Green Party candidate outlines platform
By Nancy Hicks
David Cobb, perhaps the only presidential candidate who will visit Nebraska this election season, outlined his party's platform Monday on the Capitol's north steps.
The Green Party, he said, stands for ending war as foreign policy, ending the power of the transnational corporate empire, promoting ecological wisdom, demanding universal health care as a fundamental right and the living wage so people working 40 hours a week can rise above the poverty level.
Cobb, the leading candidate for the Green Party nomination, is touring the nation to build support for his candidacy and party.
"We are succeeding. The Green Party is getting bigger, stronger and better organized with every election," said Cobb.
In 1996, he said, the party was organized in 10 states, was guaranteed a place on the ballot in five states and had 45 elected officials.
Today, the party is an organized party in 44 states -with a guaranteed spot on the ballot in 23 of them -and has 205 elected officials.
That includes Steve Larrick of Lincoln, a member of the Lower Plate South Natural Resources District and the party's candidate for the 1st District House seat.
Larrick will be on the November ballot through a successful petition effort. Successful petition efforts in the other two House districts would allow the Green Party candidate to be on Nebraska's statewide ballot in November.

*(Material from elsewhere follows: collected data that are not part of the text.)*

(** The end of [Reparse] in that state: the null pointers are saved and counted again. *)
Lemma reparse_end_above sort s ks1 ks2 h f newk :
  let n := length (ks1 ++ ks2) in
  let j := length ks1 in
  Z.of_nat n < 2 ^ 60 ->
  reparse_end sort (Z.of_nat n) (Z.of_nat j) (Z.of_nat j + 1) (above_state s ks1 ks2 h f [newk]) =
    bind (resize_maps (u64 (2 * Z.of_nat j + 1 - Z.of_nat n))) (fun _ => ret true)
      (mkMaps h f (sort h ((Some <$> ks1) ++ replicate (length ks2) None ++ replicate j None ++ [Some newk]))
         (saved_maps_ s ++ (Some <$> ks2) ++ replicate (length ks2) None)).
Proof.
  intros n j Hn. assert (n = j + length ks2)%nat as En by (unfold n, j; by rewrite length_app). unfold reparse_end.
  replace (Z.to_nat (Z.of_nat n - Z.of_nat j)) with (length (replicate (length ks2) (@None Z))) by (rewrite length_replicate; lia).
  rewrite (bind_run _ _ _ _ _ (save_rest_run (replicate (length ks2) None) (Some <$> ks1) (replicate j None ++ [Some newk]) (above_state s ks1 ks2 h f [newk])
    (Z.of_nat j) _ eq_refl ltac:(by rewrite length_fmap))).
  rewrite bind_modify, iter_pred, length_replicate by lia. unfold above_state. cbn [infos fresh maps_ saved_maps_ put_maps put_saved].
  rewrite <- app_assoc. do 3 f_equal. lia.
Qed.
(* ===== verification/JitDebug.v ===== *)
(** [JitDebug.cpp]: the ELF objects of code that the runtime of the process has compiled, found
    through the JIT interface of gdb.

    The state is the object and the [World] in which it creates ELF objects. *)
From Stdlib Require Import ZArith Lia Bool Strings.Byte Strings.String.
From stdpp Require Import base numbers list gmap.
From S2P Require Import Prelude Memory ElfTypes ElfInterface RegsArch Maps Elf MapInfo Global.
#[local] Open Scope Z_scope.

(** * State *)

(** [JITCodeEntry32Pack], [JITCodeEntry32Pad] and [JITCodeEntry64] *)
Inductive entry_format : Set := Entry32Pack | Entry32Pad | Entry64.

(** The function pointers are null before [ProcessArch]; [ReadDescriptor32] and [ReadDescriptor64],
    [ReadEntry32Pack], [ReadEntry32Pad] and [ReadEntry64] are told apart by what they read. *)
Record JitDebug := mkJit {
  j_global : Global;
  read_descriptor_func_ : option addr_type;
  read_entry_func_ : option entry_format;
  entry_addr_ : Z;
  initialized_ : bool;
  elf_list_ : list Z
}.

Definition new_JitDebug (memory : Memory) (search_libs : list (list byte)) : JitDebug :=
  mkJit (new_Global memory search_libs) None None 0 false [].

Definition put_j_global (g : Global) (j : JitDebug) : JitDebug :=
  mkJit g (read_descriptor_func_ j) (read_entry_func_ j) (entry_addr_ j) (initialized_ j) (elf_list_ j).
Definition put_read_funcs (d : addr_type) (f : entry_format) (j : JitDebug) : JitDebug :=
  mkJit (j_global j) (Some d) (Some f) (entry_addr_ j) (initialized_ j) (elf_list_ j).
Definition put_entry_addr (a : Z) (j : JitDebug) : JitDebug :=
  mkJit (j_global j) (read_descriptor_func_ j) (read_entry_func_ j) a (initialized_ j) (elf_list_ j).
Definition put_initialized (j : JitDebug) : JitDebug :=
  mkJit (j_global j) (read_descriptor_func_ j) (read_entry_func_ j) (entry_addr_ j) true (elf_list_ j).
Definition push_elf (e : Z) (j : JitDebug) : JitDebug :=
  mkJit (j_global j) (read_descriptor_func_ j) (read_entry_func_ j) (entry_addr_ j) (initialized_ j) (elf_list_ j ++ [e]).

Abbreviation MJ := (M (JitDebug * World)).

(** * The entries of the runtime *)

(** [JITDescriptor32] and [JITDescriptor64]: the version and the first entry *)
Definition descriptor_widths (A : addr_type) : list nat := match A with U32 => [4; 4; 4; 4] | U64 => [4; 4; 8; 8] end%nat.

Definition ReadDescriptor (A : addr_type) (a : Z) (j : JitDebug) : Z :=
  match read_struct (descriptor_widths A) (g_memory (j_global j)) a with
  | None => 0
  | Some desc => if negb (fld 0 desc =? 1) || (fld 3 desc =? 0) then 0 else fld 3 desc
  end.

Definition entry_widths (f : entry_format) : list nat :=
  match f with Entry32Pack => [4; 4; 4; 8] | Entry32Pad => [4; 4; 4; 4; 8] | Entry64 => [8; 8; 8; 8] end%nat.

(** The next entry, [*start] and [*size]; the last two are not set when the entry cannot be read. *)
Definition ReadEntry (f : entry_format) (uninit : Z) (j : JitDebug) : Z * Z * Z :=
  match read_struct (entry_widths f) (g_memory (j_global j)) (entry_addr_ j) with
  | None => (0, uninit, uninit)
  | Some code => (fld 0 code, fld 2 code, match f with Entry32Pad => fld 4 code | _ => fld 3 code end)
  end.

Definition jit_ProcessArch : M JitDebug unit :=
  j <- get ;;
  match g_arch (j_global j) with
  | ARCH_X86 => modify (put_read_funcs U32 Entry32Pack)
  | ARCH_ARM | ARCH_MIPS => modify (put_read_funcs U32 Entry32Pad)
  | ARCH_ARM64 | ARCH_X86_64 | ARCH_MIPS64 => modify (put_read_funcs U64 Entry64)
  | ARCH_UNKNOWN => fail Aborted
  end.

Definition jit_ReadVariableData (ptr : Z) : M JitDebug bool :=
  j <- get ;;
  A <- some_or (Undef UbNull) (read_descriptor_func_ j) ;;
  modify (put_entry_addr (ReadDescriptor A ptr j)) ;;
  ret (negb (ReadDescriptor A ptr j =? 0)).

#[export] Instance JitDebug_global : GlobalClass JitDebug := {
  global := j_global;
  put_global := put_j_global;
  ProcessArch := jit_ProcessArch;
  ReadVariableData := jit_ReadVariableData
}.

Section Jit.
Context (os : system) (P : params).

Definition jit_Init : MJ unit :=
  p <- get ;;
  if initialized_ (fst p) then ret tt
  else on_object (modify put_initialized) ;; FindAndReadVariable os P (list_byte_of_string "__jit_debug_descriptor").

(** * The object of an address *)

Fixpoint search_elf_list (pc : Z) (l : list Z) : MJ (option Z) :=
  match l with
  | [] => ret None
  | e :: l' =>
      ok <- on_world (on_elf e (elf_IsValidPc P pc)) ;;
      if (ok : bool) then ret (Some e) else search_elf_list pc l'
  end.

(** The loop over the entries that were not read yet. *)
Fixpoint read_entries_loop (fuel : nat) (pc : Z) : MJ (option Z) :=
  match fuel with
  | O => fail OutOfFuel
  | S fuel' =>
      p <- get ;;
      if entry_addr_ (fst p) =? 0 then ret None
      else
        f <- some_or (Undef UbNull) (read_entry_func_ (fst p)) ;;
        let '(next, start, size) := ReadEntry f (p_uninit P) (fst p) in
        on_object (modify (put_entry_addr next)) ;;
        let memory := MemoryRange.memory (MemoryRange.mk (g_memory (j_global (fst p))) start size 0) in
        e <- on_world (alloc_elf (new_Elf P (Some memory))) ;;
        valid <- on_world (on_elf e (Elf.Init P)) ;;
        if negb valid then on_object (modify (put_entry_addr 0)) ;; ret None
        else
          on_object (modify (push_elf e)) ;;
          ok <- on_world (on_elf e (elf_IsValidPc P pc)) ;;
          if (ok : bool) then ret (Some e) else read_entries_loop fuel' pc
  end.

Definition jit_GetElf (pc : Z) : MJ (option Z) :=
  jit_Init ;;
  p <- get ;;
  found <- search_elf_list pc (elf_list_ (fst p)) ;;
  match found with
  | Some e => ret (Some e)
  | None => read_entries_loop (p_fuel P) pc
  end.
End Jit.
(* ===== verification/UnwinderLoop.v ===== *)
(** The main loop of an unwind: it ends, its frames, and how it does not end when maps are skipped. *)
From Stdlib Require Import ZArith Lia Bool Strings.Byte.
From stdpp Require Import base numbers list gmap.
From S2P Require Import Prelude Memory DwarfMemory Regs ElfTypes ElfInterface RegsArch Maps Elf MapInfo Global JitDebug DexFiles Unwinder.
#[local] Open Scope Z_scope.

Abbreviation names := (option (list (list byte))).

(** * The loop without fuel *)

Section Loop.
Context (L : dexlib) (os : system) (P : params) (suffixes : names).
Implicit Types (u : Unwinder) (f : FrameData) (skip : names).

(** [n] iterations, from the variables of the loop to its result. *)
Inductive runs : nat -> names -> bool -> bool -> Unwinder -> outcome (unit * Unwinder) -> Prop :=
| runs_full u skip attempt adjust :
    max_frames_ u <= num_frames u -> runs 0 skip attempt adjust u (Done (tt, u))
| runs_fault u skip attempt adjust e :
    num_frames u < max_frames_ u -> iteration L os P suffixes skip attempt adjust u = Fault e ->
    runs 1 skip attempt adjust u (Fault e)
| runs_break u skip attempt adjust u' :
    num_frames u < max_frames_ u -> iteration L os P suffixes skip attempt adjust u = Done (None, u') ->
    runs 1 skip attempt adjust u (Done (tt, u'))
| runs_next u skip attempt adjust u' skip' attempt' n r :
    num_frames u < max_frames_ u -> iteration L os P suffixes skip attempt adjust u = Done (Some (skip', attempt'), u') ->
    runs n skip' attempt' true u' r -> runs (S n) skip attempt adjust u r.

Lemma runs_loop n skip attempt adjust u r fuel :
  runs n skip attempt adjust u r -> (n < fuel)%nat -> unwind_loop L os P fuel suffixes skip attempt adjust u = r.
Proof.
  intros Hr. revert fuel. induction Hr as [u skip a b Hm|u skip a b e Hm Hi|u skip a b u' Hm Hi|u skip a b u' skip' a' n r Hm Hi _ IH];
    intros [|fuel] Hf; try lia; cbn [unwind_loop]; rewrite bind_get.
  - destruct (Z.ltb_spec (num_frames u) (max_frames_ u)); [lia|done].
  - destruct (Z.ltb_spec (num_frames u) (max_frames_ u)); [|lia]. unfold bind. by rewrite Hi.
  - destruct (Z.ltb_spec (num_frames u) (max_frames_ u)); [|lia]. by rewrite (bind_run _ _ _ _ _ Hi).
  - destruct (Z.ltb_spec (num_frames u) (max_frames_ u)); [|lia]. rewrite (bind_run _ _ _ _ _ Hi). apply IH. lia.
Qed.

(** [n] iterations, from the variables of the loop to those of a later iteration. *)
Inductive reaches : nat -> names -> bool -> bool -> Unwinder -> names -> bool -> bool -> Unwinder -> Prop :=
| reaches_here u skip attempt adjust : reaches 0 skip attempt adjust u skip attempt adjust u
| reaches_next u skip attempt adjust u1 skip1 attempt1 n u' skip' attempt' adjust' :
    num_frames u < max_frames_ u -> iteration L os P suffixes skip attempt adjust u = Done (Some (skip1, attempt1), u1) ->
    reaches n skip1 attempt1 true u1 skip' attempt' adjust' u' -> reaches (S n) skip attempt adjust u skip' attempt' adjust' u'.

(** The loop has no fault of its own: a fault is that of one of its iterations. *)
Definition iteration_faults (n : nat) skip u (e : fault) : Prop :=
  exists m skip' attempt' adjust' u', (m < n)%nat /\ reaches m skip false false u skip' attempt' adjust' u' /\
    num_frames u' < max_frames_ u' /\ iteration L os P suffixes skip' attempt' adjust' u' = Fault e.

If the Green Party candidate gets 5 percent of the vote in that election, the party will have an automatic position on the ballot for the next two years without a petition effort, according to Neal Erickson, deputy secretary of state for elections.
A native of Texas and an attorney, Cobb, 41, managed the campaign of Ralph Nader in 2000.
"Every social movement has been brought to you by so-called third parties," Cobb said.
That includes the abolition of slavery, women getting the right to vote, the creation of the Social Security administration, unemployment insurance, workers' compensation and elimination of child labor, he said.
"The entire fabric of what we consider a just and compassionate society was literally woven together by third-party support."